## Provided records

(** * Shenandoah scope guards: phase, session and worker bookkeeping

    A shallow embedding of
    [src/hotspot/share/gc/shenandoah/shenandoahUtils.cpp]: the constructors and
    destructors of [ShenandoahGCSession], [ShenandoahGCPauseMark],
    [ShenandoahGCPhase], [ShenandoahGCWorkerPhase] and the
    [ShenandoahWorkerSession] family, together with the two static queries of
    [ShenandoahGCPhase].

    The guards are stateful: they read and write one static slot
    ([ShenandoahGCPhase::_current_phase]), one thread-local slot per thread
    (the Shenandoah worker id), the heap's recorded GC cause, and they call
    into the timer, the tracer, the heuristics, the phase-timings registry and
    the JFR event sink.  The embedding threads an explicit [State] through a
    small state-and-abort monad; calls to the collaborators are appended to a
    log, oldest first. *)

From Stdlib Require Import ZArith Lia.
From stdpp Require Import base gmap strings list.

Local Open Scope Z_scope.

(** ** Declarations that live in headers

    [ShenandoahPhaseTimings::Phase] (shenandoahPhaseTimings.hpp),
    [ShenandoahThreadLocalData::INVALID_WORKER_ID]
    (shenandoahThreadLocalData.hpp) and [GCCause::_no_gc] (gcCause.hpp) are
    declared outside the translated file.  Enumerators are C++ integers; the
    embedding keeps them as [Z] and takes the values as parameters.  Worker ids
    are [uint]; no arithmetic is done on them, only (in)equality tests, so they
    are kept as [Z] as well. *)

Class Decls : Type := {
  _num_phases : Z;
  _invalid_phase : Z;
  scan_roots : Z;
  update_roots : Z;
  init_evac : Z;
  final_update_refs_roots : Z;
  degen_gc_update_roots : Z;
  full_gc_roots : Z;
  phase_name : Z -> string;          (* ShenandoahPhaseTimings::phase_name *)
  INVALID_WORKER_ID : Z;
  _no_gc : Z;
}.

## Your instructions
Lines holding the word "guards" are the answer; copy each one from the records above.

## Solution
(** * Shenandoah scope guards: phase, session and worker bookkeeping
    The guards are stateful: they read and write one static slot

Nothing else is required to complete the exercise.